In the last week, at least 18 states led by Republican governors have moved to terminate the enhanced federal unemployment benefits, which include an additional $300 per week, in President Biden’s $1.9 trillion coronavirus relief package in an effort to address the “labor shortage” and help businesses struggling to hire workers. While the evidence suggesting there is a true labor shortage is scant and mostly anecdotal – and the evidence that increased unemployment benefits are the cause even more so – the rhetoric from many small business owners, blaming the federal government for their supposed inability to find workers, has nonetheless exerted a powerful pull on Republican leaders who are eager to return unemployment benefits to their prior levels. Others, however, have suggested that the true problems are much deeper, and there are a growing number of articles arguing that the pandemic – and, indeed, the enhanced unemployment benefits – have, rather than created a labor shortage, occasioned a reassessment of work in America and provided low-wage, service-sector workers an opportunity to reflect on the working and living conditions offered by their employment. There is a growing body of research – beyond anecdotal – indicating that a substantial portion of unemployed workers have considered changing their field of work in the last year – particularly those working in restaurants or grocery stores. Moreover, many frontline workers remain concerned about the health and safety of themselves and their families and are struggling to make arrangements for their children while schools are closed.

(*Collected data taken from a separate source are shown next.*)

(* ===== verification/_CoqProject ===== *)
-Q . S2P
Prelude.v
GoStr.v
GoHash.v
GoTime.v
GoPath.v
GoPathFacts.v
Paths.v
Index.v
Reconcile.v
ReconcileFacts.v
PathsFacts.v
GoNet.v
AuthLimit.v
AuthLimitFacts.v
AuthLimitProps.v
Chunker.v
GoBase64.v
GoHttp.v
Crypto.v
CryptoFacts.v
World.v
WorldFacts.v
Store.v
StoreFacts.v
ManifestStore.v
RootPaths.v
Cache.v
CacheFacts.v
LoadFacts.v
AppDir.v
Anchor.v
Fields.v
Compact.v
CompactFacts.v
GC.v
GCFacts.v
VaultOps.v
VaultFacts.v
Export.v
RecoveryWords.v
RecoveryWordsFacts.v
RecoveryPhrase.v
RecoveryPhraseFacts.v
AnchorFacts.v
Rotation.v
RotationFacts.v
UserPath.v
MetaDir.v
Device.v
OpenVault.v
UserPathFacts.v
DeviceFacts.v
ChunkCache.v
Reader.v
LocalDav.v
ReaderFacts.v
OpenVaultFacts.v
LocalDavFacts.v
DavFileFacts.v
Profile.v
Remotes.v
SettingsFacts.v
Trees.v
TreesFacts.v
VaultMove.v
VaultMoveFacts.v
VaultMoveProps.v
AppConfig.v
AppConfigFacts.v
TLSConfig.v
TLSReloadFacts.v
Transport.v
TransportFacts.v
Rclone.v
RcloneFacts.v
Importer.v
ImporterFacts.v
Setup.v
SetupFacts.v
ExportFacts.v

Service workers, it seems, are leveraging the qualified bargaining power offered to them by the pandemic – and the lifeline offered by federal unemployment benefits – to demand better pay and working conditions. For that reason, many progressive writers and politicians have suggested that, rather than lament the apparent labor shortage and blame government benefits – which, despite their welcome increase, remain relatively meager – businesses should raise their wages if they want to attract more workers. Indeed, some powerful corporations, including Amazon, McDonald’s, and Walmart, have done so recently, raising their starting pay or offering bonuses to attract more workers, efforts that have, in many instances, borne fruit: Klavon’s Ice Cream Parlor in Pittsburgh, for example, raised its starting wage from $7.25 to $15 an hour, and the change, according to its general manager, was “instant, overnight,” and the shop received “thousands of applications.”

In other news, on Thursday, a new study released by the Economic Policy Institute argues that a decline in worker bargaining power, resulting from, according to the paper, “intentional policy decisions,” such as a tolerance for high unemployment, eagerness for international trade agreements, assault on labor unions, and creation of new legal work arrangements, have “generated wage suppression.” Worker productivity and pay rose together, in proportion, for decades, but wage growth stagnated more than 40 years ago, while productivity continued to grow, and the latter now rises six times faster than the former. These policy decisions, the authors argue, have decreased workers’ bargaining power relative to their employers and functioned to keep their wages low. The study is a marked rejection of much traditional economic thinking on the subject, which tends to blame technological advancement and globalization as factors that have led inevitably and inexorably to wage stagnation. It concludes by suggesting that the policy decisions which have created the trend can be reversed and that President Biden’s American Rescue Plan may be a useful first step.

Outside of Washington, as more than a dozen states and many large retailers, following the CDC’s updated recommendations, have relaxed or eliminated mask requirements, the presidents of two major teachers unions – the National Education Association and the American Federation of Teachers – have each called for a reopening of schools and a return to full in-person learning in the fall, pointing to the efficacy and widespread availability of vaccines as the crucial factor to a safe and prudent reopening. If local unions follow their lead, it could be a major step towards children returning to school and life returning to “normal” – or at least something resembling normal.

Finally, as hundreds of protests decrying the ongoing assault on Palestinians in Gaza occurred in cities throughout the country this weekend, some are calling for labor unions and leaders to stand firmly against the violence. The general secretary of the International Trade Union Confederation, for example, which is the largest labor alliance in the world, released a statement last week condemning the violence and the “unjust and illegal occupation” of Palestinian lands by Israel. American labor leaders, in contrast, have generally – with noteworthy exceptions – been supportive of Israel and critical of BDS, although there is also a notable history of locals speaking out and standing against the exploitation and violence directed at Palestinians. In any event, the issue remains live, and there are, to be sure, differing opinions on the subject.